In April 2008, James Karl Buck , managed to free himself from an Egyptian prison with the one-word Twitter message “arrested.” While an amazing demonstration of how powerful and useful the immediacy of online communication can be, I feel that something important has been slightly overlooked. While detained, Buck was able to send updates of his situation through Twitter messages on his mobile phone every few hours, constantly reporting to everyone who had internet access a blow-by-blow account of what was happening. Up until his “free” Tweet, investigative journalism went real-time, and typed journalism went ‘live’ in the same way only broadcast media had previously been able to do.

 

In the same way, MG Siegler , writing for VentureBeat.com , recalls the power of using Twitter in conjunction with social conversation and aggregation site FriendFeed during (not after) an earthquake that hit South California, near LA in July of this year. “Minutes after the quake I had various accounts of it and a map of it’s epicentre…the first Tweet came mere seconds after the earthquake hit, the AP pushed out its first wire item on the news nine-minutes after people were already Tweeting.” Before news reports were even broadcasted, MG Siegler had managed to gather enough information to compile eye-witness comments, maps of affected areas and an up-to-date account of what had happened.
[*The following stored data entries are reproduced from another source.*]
Lemma create_file_run t d ino es c now mode :
  tree_ok t → dir_at t d ino es → fits ino → short_name c → next_id t < 2 ^ 64 - 1 →
  ∃ t', InodeDb.mtl_create_file_in_directory now d c mode t
        = Ok ((if decide (c ∈ (de_name <$> es)) then MTL_ERROR_EXISTS else MTL_SUCCESS,
               next_id t), t') ∧
    inodes_frame t t' ∧
    (c ∉ (de_name <$> es) → extended t t' d ino es c (next_id t) (new_file now mode)).
Proof.
  intros Hok Hd Hf Hc Hn.
  destruct (create_begin _ _ _ _ _ Hok Hd Hf Hc Hn) as (t1 & Hr & Hrest).
  unfold InodeDb.mtl_create_file_in_directory. run_step Hr.
  destruct (next_id_run t) as (t1' & Hr' & _ & Hfr & _).
  { destruct (tk_ids t Hok d); [eexists; apply Hd|lia]. }
  rewrite Hr in Hr'. injection Hr' as <-.
  destruct (decide (c ∈ _)) as [Hin|Hin].
  - run_step Hrest. cbn. by exists t1.
  - destruct Hrest as (t2 & Ha & Hd2 & Ho & Hn2 & Hne & Hfr2). run_step Ha.
    cbn [negb Z.eqb MTL_SUCCESS]. rewrite put_inode_bind; [|done|].
    2: { unfold fits in Hf. pose proof (da_len _ _ _ _ Hd). unfold sizeof_inode. simpl. lia. }
    eexists. split; [done|]. split; [done|]. intros _. split.
    + eapply dir_at_frame; [|done]. simpl. by rewrite mdb_get_put_ne.
    + simpl. by rewrite mdb_get_put_eq.
    + intros i Hi1 Hi2. simpl. rewrite mdb_get_put_ne by done. by apply Ho.
    + done.
Qed.

Definition new_dir_entries (d id : Z) : list dirent :=
  [new_dirent id (str "."); new_dirent d (str "..")].

Definition new_directory (now mode d id : Z) : mtl_inode * list Z :=
  (with_length (InodeDb.fresh_inode MTL_DIRECTORY now (Z.lor mode S_IFDIR)) 35,
   dir_bytes (new_dir_entries d id)).

(** The two entries a directory is created with. *)
Lemma append_dots t id d ino :
  mdb_get (tx_inodes t) id = Some (ino, []) → i_type ino = MTL_DIRECTORY → i_length ino = 0 →
  1024 ≤ stack_limit < 2 ^ 62 → 0 ≤ id < 2 ^ 64 → 0 ≤ d < 2 ^ 64 →
  ∃ t1 t2, InodeDb.mtl_append_inode_id_to_directory id (str ".") id t = Ok (MTL_SUCCESS, t1) ∧
    InodeDb.mtl_append_inode_id_to_directory id (str "..") d t1 = Ok (MTL_SUCCESS, t2) ∧
    t2 = set_inodes (mdb_put (tx_inodes t1) id (with_length ino 35, dir_bytes (new_dir_entries d id))) t1 ∧
    (∃ v1, t1 = set_inodes (mdb_put (tx_inodes t) id v1) t) ∧
    dir_at t2 id (with_length ino 35) (new_dir_entries d id).
Proof.
  intros Hg Ht Hl Hs Hid Hd.
  assert (dir_at t id ino []) as Hd0 by (split; [done|done|by rewrite Hl|done|constructor]).
  destruct (append_run t id ino [] (str ".") id Hd0) as (t1 & Ha1 & E1 & Hd1);
    [unfold fits; lia|repeat constructor; done|simpl; lia|done|].
  destruct (append_run t1 id _ _ (str "..") d Hd1) as (t2 & Ha2 & Hrest);
    [unfold fits; simpl; lia|repeat constructor; done|simpl; lia|done|].
  destruct (decide (str ".." ∈ _)) as [Hin|_];
    [by apply list_elem_of_singleton in Hin|].
  destruct Hrest as [E2 Hd2]. exists t1, t2. split; [done|]. split; [done|].
  split; [exact E2|]. split; [by eexists|]. exact Hd2.
Qed.

Lemma create_directory_run t d ino es c now mode :
  tree_ok t → dir_at t d ino es → fits ino → short_name c → next_id t < 2 ^ 64 - 1 →
  1024 ≤ stack_limit →
  ∃ t', InodeDb.mtl_create_directory_in_directory now d c mode t
        = Ok ((if decide (c ∈ (de_name <$> es)) then MTL_ERROR_EXISTS else MTL_SUCCESS,
               next_id t), t') ∧
    inodes_frame t t' ∧
    (c ∉ (de_name <$> es) →
     let v := new_directory now mode d (next_id t) in
     extended t t' d ino es c (next_id t) v ∧
     dir_at t' (next_id t) (fst v) (new_dir_entries d (next_id t))).
Proof.
  intros Hok Hd Hf Hc Hn Hstack.
  destruct (create_begin _ _ _ _ _ Hok Hd Hf Hc Hn) as (t1 & Hr & Hrest).
  unfold InodeDb.mtl_create_directory_in_directory. run_step Hr.
  assert (0 ≤ d < next_id t) as Hdr by (apply (tk_ids t Hok); eexists; apply Hd).
  destruct (next_id_run t) as (t1' & Hr' & _ & Hfr & _); [lia|].
  rewrite Hr in Hr'. injection Hr' as <-.
  destruct (decide (c ∈ _)) as [Hin|Hin].
  - run_step Hrest. cbn. by exists t1.
  - destruct Hrest as (t2 & Ha & Hd2 & Ho & Hn2 & Hne & Hfr2). run_step Ha.
    cbn [negb Z.eqb MTL_SUCCESS]. rewrite put_inode_bind; [|done|].
    2: { unfold fits in Hf. pose proof (da_len _ _ _ _ Hd). unfold sizeof_inode. simpl. lia. }
    cbn [negb Z.eqb MTL_SUCCESS].
    set (ino0 := InodeDb.fresh_inode _ _ _). set (t3 := set_inodes _ t2).
    destruct (append_dots t3 (next_id t) d ino0) as (t4 & t5 & H4 & H5 & E5 & [v4 E4] & Hd5);
      [unfold t3; simpl; by rewrite mdb_get_put_eq|done|done|unfold fits in Hf; lia|lia|lia|].
    run_step H4. cbn [negb Z.eqb MTL_SUCCESS]. run_step H5.
    cbn [negb Z.eqb MTL_SUCCESS].
    exists t5. split; [done|]. subst t4 t5. split; [done|].
    intros _. cbn zeta. split; [|done].
    assert (∀ i, i ≠ next_id t →
      mdb_get (mdb_put (mdb_put (mdb_put (tx_inodes t2) (next_id t) (ino0, [])) (next_id t) v4)
                 (next_id t) (with_length ino0 35, dir_bytes (new_dir_entries d (next_id t)))) i
      = mdb_get (tx_inodes t2) i) as Hother by (intros i Hi; by rewrite !mdb_get_put_ne by done).
    split.
    + eapply dir_at_frame; [|done]. by apply Hother.
    + simpl. by rewrite mdb_get_put_eq.
    + intros i Hi1 Hi2. etransitivity; [by apply Hother|]. by apply Ho.
    + done.
Qed.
Enough information for a researched and accurate report of an event, in written form, before any ‘live’ media could disseminate their own coverage.

 

Marshall Kirkpatrick, writing for ReadWriteWeb.com, describes how he uses Twitter to gather information in a similar way, “Twitter itself is very useful for performing public interviews. By putting out single or multiple questions into our Twitter networks in a call-and-response fashion, we’ve gathered piles of rich research in far less time than it would have taken to try and call people on the phone.”

 

There have always been technological developments that affect the media, and none have so far served to supplant journalism. Immediacy tools are there to be taken advantage of, and utilised by professional journalists that can realise their power, and combine that with the skill, ethics and professional standards.